- Exercise goal -
Go through the data that follows and restate each line exactly as it reads.

*** Data for analysis Section Begins ***

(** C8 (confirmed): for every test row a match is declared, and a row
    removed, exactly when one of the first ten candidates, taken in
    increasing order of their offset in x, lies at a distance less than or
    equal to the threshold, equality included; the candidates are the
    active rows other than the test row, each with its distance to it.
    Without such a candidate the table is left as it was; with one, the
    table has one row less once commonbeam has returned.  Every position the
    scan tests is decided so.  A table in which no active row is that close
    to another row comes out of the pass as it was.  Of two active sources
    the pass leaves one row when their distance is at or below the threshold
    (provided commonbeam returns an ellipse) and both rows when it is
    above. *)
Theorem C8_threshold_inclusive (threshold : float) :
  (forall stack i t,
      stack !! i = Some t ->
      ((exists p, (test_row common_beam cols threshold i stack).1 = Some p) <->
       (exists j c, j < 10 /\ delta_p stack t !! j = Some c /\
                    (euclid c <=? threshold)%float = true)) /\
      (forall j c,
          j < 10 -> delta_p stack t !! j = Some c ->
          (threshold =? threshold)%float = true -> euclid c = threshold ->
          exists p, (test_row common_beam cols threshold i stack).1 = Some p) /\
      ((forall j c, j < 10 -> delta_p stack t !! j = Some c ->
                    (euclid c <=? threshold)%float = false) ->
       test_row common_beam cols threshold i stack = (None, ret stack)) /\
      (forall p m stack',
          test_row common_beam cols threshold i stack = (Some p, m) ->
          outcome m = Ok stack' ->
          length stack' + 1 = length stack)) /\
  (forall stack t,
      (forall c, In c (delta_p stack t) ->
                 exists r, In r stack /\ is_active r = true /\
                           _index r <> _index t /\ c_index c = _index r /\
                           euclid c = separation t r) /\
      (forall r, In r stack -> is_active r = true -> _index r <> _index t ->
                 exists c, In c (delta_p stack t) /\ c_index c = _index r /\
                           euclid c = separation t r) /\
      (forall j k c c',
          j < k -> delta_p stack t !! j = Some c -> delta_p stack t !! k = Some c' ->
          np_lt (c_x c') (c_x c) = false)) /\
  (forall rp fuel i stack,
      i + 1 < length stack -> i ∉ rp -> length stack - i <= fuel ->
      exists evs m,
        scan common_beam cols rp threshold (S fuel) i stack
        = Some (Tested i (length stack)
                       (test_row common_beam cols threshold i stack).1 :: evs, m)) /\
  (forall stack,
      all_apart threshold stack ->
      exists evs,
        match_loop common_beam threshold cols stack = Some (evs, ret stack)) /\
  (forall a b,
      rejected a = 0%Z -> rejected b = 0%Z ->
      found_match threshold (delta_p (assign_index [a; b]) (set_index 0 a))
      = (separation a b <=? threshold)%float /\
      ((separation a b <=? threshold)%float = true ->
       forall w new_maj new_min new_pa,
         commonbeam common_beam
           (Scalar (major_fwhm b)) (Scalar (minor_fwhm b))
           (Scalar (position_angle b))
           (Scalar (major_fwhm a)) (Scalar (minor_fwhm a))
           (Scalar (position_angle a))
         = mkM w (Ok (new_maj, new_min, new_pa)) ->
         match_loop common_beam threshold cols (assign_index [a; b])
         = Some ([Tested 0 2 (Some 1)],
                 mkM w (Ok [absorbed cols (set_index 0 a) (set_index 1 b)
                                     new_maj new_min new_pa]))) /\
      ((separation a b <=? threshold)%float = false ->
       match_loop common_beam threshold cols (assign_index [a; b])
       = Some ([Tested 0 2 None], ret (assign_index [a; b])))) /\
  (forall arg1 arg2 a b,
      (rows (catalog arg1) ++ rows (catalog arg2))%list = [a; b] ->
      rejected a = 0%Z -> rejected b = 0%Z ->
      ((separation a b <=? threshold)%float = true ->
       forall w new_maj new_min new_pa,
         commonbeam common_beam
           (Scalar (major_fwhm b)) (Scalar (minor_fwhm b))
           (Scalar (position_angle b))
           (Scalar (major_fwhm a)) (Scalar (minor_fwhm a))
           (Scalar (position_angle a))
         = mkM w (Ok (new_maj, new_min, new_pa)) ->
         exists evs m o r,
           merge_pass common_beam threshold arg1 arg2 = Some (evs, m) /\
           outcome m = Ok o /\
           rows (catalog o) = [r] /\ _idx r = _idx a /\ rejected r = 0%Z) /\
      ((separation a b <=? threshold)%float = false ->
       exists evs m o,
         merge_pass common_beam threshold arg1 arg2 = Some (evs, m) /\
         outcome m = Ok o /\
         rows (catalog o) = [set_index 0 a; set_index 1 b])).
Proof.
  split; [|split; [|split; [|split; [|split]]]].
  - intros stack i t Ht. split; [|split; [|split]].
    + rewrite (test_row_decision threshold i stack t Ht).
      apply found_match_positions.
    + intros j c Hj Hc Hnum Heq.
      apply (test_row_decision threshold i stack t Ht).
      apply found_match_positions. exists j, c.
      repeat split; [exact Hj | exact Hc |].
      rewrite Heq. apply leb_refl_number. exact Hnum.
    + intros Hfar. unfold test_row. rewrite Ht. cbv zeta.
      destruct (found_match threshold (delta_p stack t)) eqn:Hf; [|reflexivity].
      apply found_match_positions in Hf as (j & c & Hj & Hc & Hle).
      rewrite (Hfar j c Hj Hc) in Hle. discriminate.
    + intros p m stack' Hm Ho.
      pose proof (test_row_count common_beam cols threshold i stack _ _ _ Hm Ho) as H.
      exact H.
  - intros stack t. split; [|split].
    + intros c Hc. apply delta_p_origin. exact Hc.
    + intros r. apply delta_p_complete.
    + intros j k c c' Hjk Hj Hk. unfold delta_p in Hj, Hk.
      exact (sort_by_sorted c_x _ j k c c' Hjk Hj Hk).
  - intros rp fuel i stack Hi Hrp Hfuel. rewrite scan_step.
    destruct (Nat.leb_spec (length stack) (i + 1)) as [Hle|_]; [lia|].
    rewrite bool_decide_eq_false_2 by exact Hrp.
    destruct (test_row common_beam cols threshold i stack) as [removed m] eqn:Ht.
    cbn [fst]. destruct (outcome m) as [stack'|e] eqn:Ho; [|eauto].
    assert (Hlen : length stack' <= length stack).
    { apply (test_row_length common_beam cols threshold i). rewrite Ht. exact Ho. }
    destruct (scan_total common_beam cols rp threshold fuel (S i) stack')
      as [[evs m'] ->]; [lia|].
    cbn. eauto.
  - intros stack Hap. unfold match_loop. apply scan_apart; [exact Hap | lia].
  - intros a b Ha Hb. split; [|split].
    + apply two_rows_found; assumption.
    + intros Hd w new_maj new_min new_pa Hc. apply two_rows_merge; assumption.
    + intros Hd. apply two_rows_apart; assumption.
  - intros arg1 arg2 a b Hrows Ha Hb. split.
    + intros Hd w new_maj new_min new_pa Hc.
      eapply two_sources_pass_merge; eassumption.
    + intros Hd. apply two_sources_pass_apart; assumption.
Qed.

*** Data for analysis Section Ends ***

- Task result -
(** C8 (confirmed): for every test row a match is declared, and a row
    removed, exactly when one of the first ten candidates, taken in
    increasing order of their offset in x, lies at a distance less than or
    equal to the threshold, equality included; the candidates are the
    active rows other than the test row, each with its distance to it.
    Without such a candidate the table is left as it was; with one, the
    table has one row less once commonbeam has returned.  Every position the
    scan tests is decided so.  A table in which no active row is that close
    to another row comes out of the pass as it was.  Of two active sources
    the pass leaves one row when their distance is at or below the threshold
    (provided commonbeam returns an ellipse) and both rows when it is
    above. *)
Theorem C8_threshold_inclusive (threshold : float) :
  (forall stack i t,
      stack !! i = Some t ->
      ((exists p, (test_row common_beam cols threshold i stack).1 = Some p) <->
       (exists j c, j < 10 /\ delta_p stack t !! j = Some c /\
                    (euclid c <=? threshold)%float = true)) /\
      (forall j c,
          j < 10 -> delta_p stack t !! j = Some c ->
          (threshold =? threshold)%float = true -> euclid c = threshold ->
          exists p, (test_row common_beam cols threshold i stack).1 = Some p) /\
      ((forall j c, j < 10 -> delta_p stack t !! j = Some c ->
                    (euclid c <=? threshold)%float = false) ->
       test_row common_beam cols threshold i stack = (None, ret stack)) /\
      (forall p m stack',
          test_row common_beam cols threshold i stack = (Some p, m) ->
          outcome m = Ok stack' ->
          length stack' + 1 = length stack)) /\
  (forall stack t,
      (forall c, In c (delta_p stack t) ->
                 exists r, In r stack /\ is_active r = true /\
                           _index r <> _index t /\ c_index c = _index r /\
                           euclid c = separation t r) /\
      (forall r, In r stack -> is_active r = true -> _index r <> _index t ->
                 exists c, In c (delta_p stack t) /\ c_index c = _index r /\
                           euclid c = separation t r) /\
      (forall j k c c',
          j < k -> delta_p stack t !! j = Some c -> delta_p stack t !! k = Some c' ->
          np_lt (c_x c') (c_x c) = false)) /\
  (forall rp fuel i stack,
      i + 1 < length stack -> i ∉ rp -> length stack - i <= fuel ->
      exists evs m,
        scan common_beam cols rp threshold (S fuel) i stack
        = Some (Tested i (length stack)
                       (test_row common_beam cols threshold i stack).1 :: evs, m)) /\
  (forall stack,
      all_apart threshold stack ->
      exists evs,
        match_loop common_beam threshold cols stack = Some (evs, ret stack)) /\
  (forall a b,
      rejected a = 0%Z -> rejected b = 0%Z ->
      found_match threshold (delta_p (assign_index [a; b]) (set_index 0 a))
      = (separation a b <=? threshold)%float /\
      ((separation a b <=? threshold)%float = true ->
       forall w new_maj new_min new_pa,
         commonbeam common_beam
           (Scalar (major_fwhm b)) (Scalar (minor_fwhm b))
           (Scalar (position_angle b))
           (Scalar (major_fwhm a)) (Scalar (minor_fwhm a))
           (Scalar (position_angle a))
         = mkM w (Ok (new_maj, new_min, new_pa)) ->
         match_loop common_beam threshold cols (assign_index [a; b])
         = Some ([Tested 0 2 (Some 1)],
                 mkM w (Ok [absorbed cols (set_index 0 a) (set_index 1 b)
                                     new_maj new_min new_pa]))) /\
      ((separation a b <=? threshold)%float = false ->
       match_loop common_beam threshold cols (assign_index [a; b])
       = Some ([Tested 0 2 None], ret (assign_index [a; b])))) /\
  (forall arg1 arg2 a b,
      (rows (catalog arg1) ++ rows (catalog arg2))%list = [a; b] ->
      rejected a = 0%Z -> rejected b = 0%Z ->
      ((separation a b <=? threshold)%float = true ->
       forall w new_maj new_min new_pa,
         commonbeam common_beam
           (Scalar (major_fwhm b)) (Scalar (minor_fwhm b))
           (Scalar (position_angle b))
           (Scalar (major_fwhm a)) (Scalar (minor_fwhm a))
           (Scalar (position_angle a))
         = mkM w (Ok (new_maj, new_min, new_pa)) ->
         exists evs m o r,
           merge_pass common_beam threshold arg1 arg2 = Some (evs, m) /\
           outcome m = Ok o /\
           rows (catalog o) = [r] /\ _idx r = _idx a /\ rejected r = 0%Z) /\
      ((separation a b <=? threshold)%float = false ->
       exists evs m o,
         merge_pass common_beam threshold arg1 arg2 = Some (evs, m) /\
         outcome m = Ok o /\
         rows (catalog o) = [set_index 0 a; set_index 1 b])).
Proof.
  split; [|split; [|split; [|split; [|split]]]].
  - intros stack i t Ht. split; [|split; [|split]].
    + rewrite (test_row_decision threshold i stack t Ht).
      apply found_match_positions.
    + intros j c Hj Hc Hnum Heq.
      apply (test_row_decision threshold i stack t Ht).
      apply found_match_positions. exists j, c.
      repeat split; [exact Hj | exact Hc |].
      rewrite Heq. apply leb_refl_number. exact Hnum.
    + intros Hfar. unfold test_row. rewrite Ht. cbv zeta.
      destruct (found_match threshold (delta_p stack t)) eqn:Hf; [|reflexivity].
      apply found_match_positions in Hf as (j & c & Hj & Hc & Hle).
      rewrite (Hfar j c Hj Hc) in Hle. discriminate.
    + intros p m stack' Hm Ho.
      pose proof (test_row_count common_beam cols threshold i stack _ _ _ Hm Ho) as H.
      exact H.
  - intros stack t. split; [|split].
    + intros c Hc. apply delta_p_origin. exact Hc.
    + intros r. apply delta_p_complete.
    + intros j k c c' Hjk Hj Hk. unfold delta_p in Hj, Hk.
      exact (sort_by_sorted c_x _ j k c c' Hjk Hj Hk).
  - intros rp fuel i stack Hi Hrp Hfuel. rewrite scan_step.
    destruct (Nat.leb_spec (length stack) (i + 1)) as [Hle|_]; [lia|].
    rewrite bool_decide_eq_false_2 by exact Hrp.
    destruct (test_row common_beam cols threshold i stack) as [removed m] eqn:Ht.
    cbn [fst]. destruct (outcome m) as [stack'|e] eqn:Ho; [|eauto].
    assert (Hlen : length stack' <= length stack).
    { apply (test_row_length common_beam cols threshold i). rewrite Ht. exact Ho. }
    destruct (scan_total common_beam cols rp threshold fuel (S i) stack')
      as [[evs m'] ->]; [lia|].
    cbn. eauto.
  - intros stack Hap. unfold match_loop. apply scan_apart; [exact Hap | lia].
  - intros a b Ha Hb. split; [|split].
    + apply two_rows_found; assumption.
    + intros Hd w new_maj new_min new_pa Hc. apply two_rows_merge; assumption.
    + intros Hd. apply two_rows_apart; assumption.
  - intros arg1 arg2 a b Hrows Ha Hb. split.
    + intros Hd w new_maj new_min new_pa Hc.
      eapply two_sources_pass_merge; eassumption.
    + intros Hd. apply two_sources_pass_apart; assumption.
Qed.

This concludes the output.